When to File IRS Form 1041 for a Revocable Living Trust
Even when tax season isn't quite imminent, people who are setting up revocable trusts have a lot of questions about how to handle living trust tax returns and tax ID numbers. The rules for these trusts actually are pretty simple, at least when compared to the tax requirements for an irrevocable trust.
Revocable vs. Irrevocable Trusts
When you form an irrevocable trust, you then step aside. You cannot act as trustee. You no longer have any control over the property you've transferred into the trust. It is no longer yours – it belongs to the trust now and you can't take it back. Thus the name "irrevocable." With very few exceptions, you can't undo this type of trust. It's carved in stone.
This is why your revocable trust is treated much differently at tax time. For most purposes, you are your revocable trust. You have total control of the assets you place into it. You can take them back into your ownership if you want to. You can sell them or give them away. They remain yours
Your Revocable Living Trust at Tax Time
In general, you will not have to file IRS Form 1041, the U.S. Income Tax Return for Estates and Trusts, for your revocable living trust – at least not as long as you're alive and well and serving as its trustee.
The trust's tax identification number is your own Social Security number because you still technically own all the assets the trust contains.
All interest, dividends and other income earned by those assets are reported to the Internal Revenue Service on your own tax return. All income earned by your revocable living trust is reported on your personal Form 1040, not on a separate revocable trust tax return.
That said, there are a few reasons why a separate tax ID number may be required for your revocable living trust.
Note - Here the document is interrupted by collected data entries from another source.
(* ===== verification/SyncDirsFacts.v ===== *)
(** * Copying directories: facts

    Where the paths of the copied files are, and what can happen to the local
    files whatever the device answers. *)

From S2P Require Import Prelude State CString CStringFacts LibBase LibBaseFacts AdbIO AdbIOFacts Types TypesFacts.
From S2P Require Import Compression CompressionFacts Paths Errno SyncProtocol SyncService SyncClient SyncSample SyncFacts SyncPush SyncPull SyncListing SyncDirs.
Local Open Scope Z_scope.
Local Open Scope record_scope.

(** ** The components of a path *)

(** The parts between slashes *)
Fixpoint parts (cur p : bytes) : list bytes :=
  match p with
  | [] => [cur]
  | c :: p => if bool_decide (c = slash) then cur :: parts [] p else parts (cur ++ [c]) p
  end.

Definition named (c : bytes) : Prop := c ≠ [] ∧ c ≠ [dot].
#[global] Instance named_dec c : Decision (named c) := _.

(** What a path names, from where it starts *)
Definition components (p : bytes) : list bytes := filter named (parts [] p).
Definition absolute (p : bytes) : Prop := head p = Some slash.

Lemma parts_slash p q : ∀ cur, parts cur (p ++ slash :: q) = parts cur p ++ parts [] q.
Proof. induction p as [|c p IH]; intros cur; cbn; [by rewrite bool_decide_true|]. case_bool_decide; by rewrite IH. Qed.

Lemma components_slash p q : components (p ++ slash :: q) = components p ++ components q.
Proof. unfold components. by rewrite parts_slash, filter_app. Qed.

Lemma components_end p : components (p ++ [slash]) = components p.
Proof. rewrite components_slash. by rewrite app_nil_r. Qed.

Lemma parts_name name : ∀ cur, slash ∉ name → parts cur name = [cur ++ name].
Proof.
  induction name as [|c name IH]; intros cur Hn; cbn; [by rewrite app_nil_r|]. apply not_elem_of_cons in Hn as [Hc Hn].
  rewrite bool_decide_false by congruence. by rewrite IH, <- app_assoc.
Qed.

Lemma components_name name : slash ∉ name → components name = filter named [name].
Proof. intros H. unfold components. by rewrite parts_name. Qed.

(** [d] ends in a slash. *)
Definition ends_slash (d : bytes) : Prop := ∃ d', d = d' ++ [slash].

Lemma components_app d p : ends_slash d → components (d ++ p) = components d ++ components p.
Proof. intros [d' ->]. rewrite <- app_assoc. cbn. by rewrite components_slash, components_end. Qed.

(** ** [Dirname] and [Basename] *)

Lemma strip_slashes_components r : components (reverse (strip_slashes r)) = components (reverse r).
Proof.
  induction r as [|c r IH]; [done|]. destruct r as [|d r]; [done|].
  change (strip_slashes (c :: d :: r)) with (if bool_decide (c = slash) then strip_slashes (d :: r) else c :: d :: r).
  case_bool_decide; [|done]. subst c. by rewrite IH, (reverse_cons (d :: r) slash), components_end.
Qed.

Lemma strip_name_cases r :
  r ≠ [] → (base_name r = r ∧ ∃ c, strip_name r = [c] ∧ c ≠ slash) ∨ (∃ r', strip_name r = slash :: r' ∧ r = base_name r ++ slash :: r').
Proof.
  induction r as [|c r IH]; [done|]. intros _. destruct (decide (c = slash)) as [->|Hc].
  - right. exists r. split; [destruct r; [done|]; cbn; by rewrite bool_decide_true|]. unfold base_name. cbn. by rewrite bool_decide_true.
  - assert (base_name (c :: r) = c :: base_name r) as Hb.
    { unfold base_name. cbn. rewrite bool_decide_false by done. cbn. by destruct (span _ r). }
    destruct r as [|d r]; [left; rewrite Hb; split; [done|by exists c]|].
    assert (strip_name (c :: d :: r) = strip_name (d :: r)) as Hs by (cbn [strip_name]; by rewrite bool_decide_false).
    destruct (IH ltac:(done)) as [(E1 & E2)|(r' & E1 & E2)]; [left|right].
    + rewrite Hb, Hs, E1. done.
    + exists r'. rewrite Hb, Hs. split; [done|]. cbn. by f_equal.
Qed.

Lemma path_result_small s : zlen s < MAXPATHLEN → path_result s = s.
Proof. intros H. unfold path_result. by rewrite (proj2 (Z.ltb_ge _ _)) by lia. Qed.

(** [r] is the reverse of the path, without the slashes at its end. *)
Lemma Dirname_Basename_cases path :
  path ≠ [] → zlen path < MAXPATHLEN →
  ∃ r, components path = components (reverse r) ∧ (length r ≤ length path)%nat ∧
    (Dirname path = str "." ∧ Basename path = reverse r ∨ r = [slash] ∧ Dirname path = str "/" ∧ Basename path = str "/" ∨
     ∃ r', reverse r = reverse r' ++ slash :: Basename path ∧
       (r' = [] ∧ Dirname path = str "/" ∨ Dirname path = reverse (strip_slashes r'))).
Proof.
  intros Hne Hl. assert (reverse path ≠ []) as Hr by (intros E; apply (f_equal reverse) in E; by rewrite reverse_involutive in E).
  unfold Dirname, Basename. rewrite !(bool_decide_false (path = [])) by done.
  destruct (strip_slashes_suffix (reverse path)) as [S1 N1]. specialize (N1 Hr). apply suffix_length in S1. rewrite length_reverse in S1.
  exists (strip_slashes (reverse path)). rewrite strip_slashes_components, reverse_involutive. do 2 (split; [done|]).
  revert N1 S1. generalize (strip_slashes (reverse path)). intros r Hn Hlen.
  destruct (strip_name_cases r Hn) as [(E1 & c & E2 & Hc)|(r' & E1 & E2)].
  - left. rewrite E1, E2. rewrite bool_decide_false by done. rewrite bool_decide_false.
    + by rewrite path_result_small by (rewrite length_reverse; lia).
    + intros ->. cbn in E2. injection E2 as <-. done.
  - right. rewrite E1. destruct (decide (r = [slash])) as [->|Hs].
    { left. unfold strip_name in E1. injection E1 as <-. done. }
    right. exists r'. rewrite (bool_decide_false (r = [slash])) by done.
    assert ((length (base_name r) + length r' < length r)%nat) as Hbl.
    { apply (f_equal length) in E2. rewrite length_app in E2. cbn in E2. lia. }
    rewrite path_result_small by (rewrite length_reverse; lia). split; [rewrite E2 at 1; by rewrite reverse_app, reverse_cons, <- app_assoc|].
    destruct r' as [|d r']; [left; by rewrite bool_decide_true|right]. cbn [tail].
    destruct (strip_slashes_suffix (d :: r')) as [S2 _]. apply suffix_length in S2.
    by rewrite path_result_small by (rewrite length_reverse; lia).
Qed.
If You Become Mentally Incapacitated
If you become mentally incapacitated, your successor trustee – the individual you've named to step in and assume control of the trust for you if you're no longer capable of managing your own affairs – may have to obtain a separate tax ID number for your trust. This separate number is called an " Employer Identification Number," or "EIN" for short.
This will generally depend on the exact circumstances of your incapacity and on who you've named to serve as your successor trustee. He may decide that it's necessary to obtain an EIN for your trust so he can best fulfill his fiduciary duties or limit his own personal liability for paying your income tax bills. There's no rule that prohibits him from doing so. If requests an EIN for the trust, he must file a separate income tax return for it using Form 1041. This return would be due on the same date as your personal Form 1040.
Sometimes It's Just to Your Advantage
Your estate planning attorney might determine that it's to your advantage to obtain an EIN for your trust for any number of reasons, and you would then report all its income separately on Form 1041.
This can depend on complex personal circumstances. You don't have to report income and losses on your own personal return, and sometimes it can be better not to do so, but you'll pay any taxes due, all the same, either personally or out of trust coffers.
If you need an EIN for your revocable living trust, you can obtain one online by using the IRS's EIN Assistant. Confer with an estate planning attorney first, however, to ensure that doing so is in your best interests. Otherwise, the time and effort spent might just complicate your life at tax time.